There were older males and females who were called “suxencwiltm”, the ones who disciplined.They were law keepers who took on a role to keep discipline and peace in the village. There were also the heads of extended family who took care of keeping good relations between members.

When an individual did wrong to another person whether the wrong was done physically, emotionally or spiritually, the family head would speak on the wrong-doer’s behalf. He or she would approach the individual’s family head to explain the grievance and together each decided what action to take for the discipline towards the wrong-doer. Both families took part in the process, which was for the understanding of the wrong and how to correct it.

There was no punishment given, rather the wrong was explained to the wrong-doer, then he or she was told that the behaviour was inappropriate and must not do it again, as it caused pain to the other person. From the experience they learned to respect each other as human beings with feelings and learned to treat everyone with respect.

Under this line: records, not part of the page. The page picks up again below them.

(* ===== verification/JobsProps.v ===== *)
(** * JobsProps: the properties of the job service *)

From S2P Require Import Prelude JsString JsTime Errors Models Store Calm MemStore Principal Manifest Evidence Gateway GatewayFacts Jobs JobsFacts Schedules Demo GatewayProps.
From Stdlib Require Import ZArith Lia Ascii.
Local Open Scope string_scope.
Local Open Scope Z_scope.

Section claims.
Context {DB : Type} `{FeltDBLaws DB}.
Variable s : JobService DB.
Implicit Types w : World DB.

(** C3: A job that may run under authority runs only as the principal that
    created it.  Executing such a job claims it, and then either the gateway
    refuses the run and the handler does not start, or the handler runs on a
    context issued for exactly the job's durable principal, the capability
    [jobs.execute] and this job; the record that is left follows from the
    result: completed, denied, postponed without counting the attempt when
    AuthBoundry is unavailable, or failed/retrying. *)
Theorem authorized_run g t id j worker (h : JobHandler DB) d w :
  runnable t id j w -> leaseOk s -> jv_authority s = Some g -> hostQuiet g ->
  startsWith (j_type j) SYSTEM_JOB_TYPE_PREFIX = false -> jv_handlers s !! j_type j = Some h ->
  0 <= j_attemptCount j -> j_maxAttempts j <= 42 ->
  j_principal j = Some d -> dp_tenantId d = t -> attestedBy g (Some d) creators (w_db w) ->
  (forall c p, sameJob j c -> runPrincipal c d = Ok p -> minds t id c p h) ->
  blank (dp_principalId d) = false -> blank (dp_principalType d) = false -> blank (dp_tenantId d) = false ->
  wp (executeJob s t id worker)
     (fun o w' => calm w' /\ exists lease sys p r j',
        let c := written (claimPatch lease sys) j in
        runPrincipal c d = Ok p /\ vp_principalId p = dp_principalId d /\ vp_tenantId p = t /\ vp_verifiedBy p = ByJob /\
        gated g t c p h r /\ o = Ok (succeeded r) /\
        peek CJobs id (w_db w') = Some j' /\ authorizedLeaves (w_clock w) c r j') w.
Proof.
  intros Hr Hlease Hg Hhost Hsys Hh Hpos Hmax Hd Ht Hatt Hmind Hb1 Hb2 Hb3.
  eapply wp_execute_runnable; [exact Hr|]. intros w1 Hh1 Hl1 Hd1.
  eapply wp_claim_run; [exact Hh1 | exact Hlease|]. intros n lease sys w2 _ c Hh2 Hl2 Hch.
  change (j_type c) with (j_type j). rewrite Hh, Hg, Hsys.
  destruct (mint_total (durableClaims d (runIdOf c)) ByJob Hb1 Hb2 Hb3) as [p Hp].
  pose proof (mint_ok _ _ _ Hp) as (Hp1 & _ & Hp2 & Hp3 & _).
  eapply wp_mono.
  - eapply (executeAuthorized_spec g t id c h d p); try eassumption.
    + eapply attested_keep; [exact Hch | discriminate | rewrite Hd1; exact Hatt].
    + apply gatewayRun_spec; [exact Hhost | exact Hh2|]. apply Hmind; [|exact Hp].
      unfold sameJob. cbn. auto 10.
  - intros o w' (Hc' & Hl' & r & j' & Hgate & Ho & Hj' & Hleft). split; [exact Hc'|].
    exists lease, sys, p, r, j'. cbn in Hp2. rewrite Ht in Hp2.
    assert (w_clock w2 = w_clock w) as Hclk.
    { destruct Hl1 as (E1 & _), Hl2 as (E2 & _). congruence. }
    rewrite <- Hclk. auto 12.
Qed.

When the Sylix children were taken from their parents’ care and then placed into the residential schools, they were like people in a foreign country with foreign laws and a foreign language being spoken to them.

Children were taken from as young as five – the very age when their minds were most impressionable. Most children did not speak the English language so they were punished if they did not understand the English words. Punishment was very foreign to the Sylix children; they never had punishment from their parents.

In my last article I mentioned the fact that nuns, brothers or priests did not have any training or knowledge in child rearing . They were simply told by the government, “here are native children – it is your responsibility to teach them.”

I ask you, would you take or give your child or children into the care of someone who had no knowledge or legal license to care for little children?

These days, there are licensed daycare facilities for children. If they disobey the regulations of the law, or abuse the children in their care, they are brought to court or have their daycare license taken from them for good.

But nothing was done for the residential school children.

During my time at the residential school, I saw children being punished for bed-wetting. Every day there would be one or more girls who had bed-wetting problems. They would be brought to the chapel with their soiled wet sheets wrapped around their heads, placed in front of the whole chapel. The chapel was for both boys and girls, junior, intermediate and seniors.

Had the nuns been trained to care for children, they would have recognized that bed-wetting was a physical disorder and brought the children to the doctor rather than punish them by shaming them in front of all the other students.

The trauma of shame must have been a self-esteem blow to these girls.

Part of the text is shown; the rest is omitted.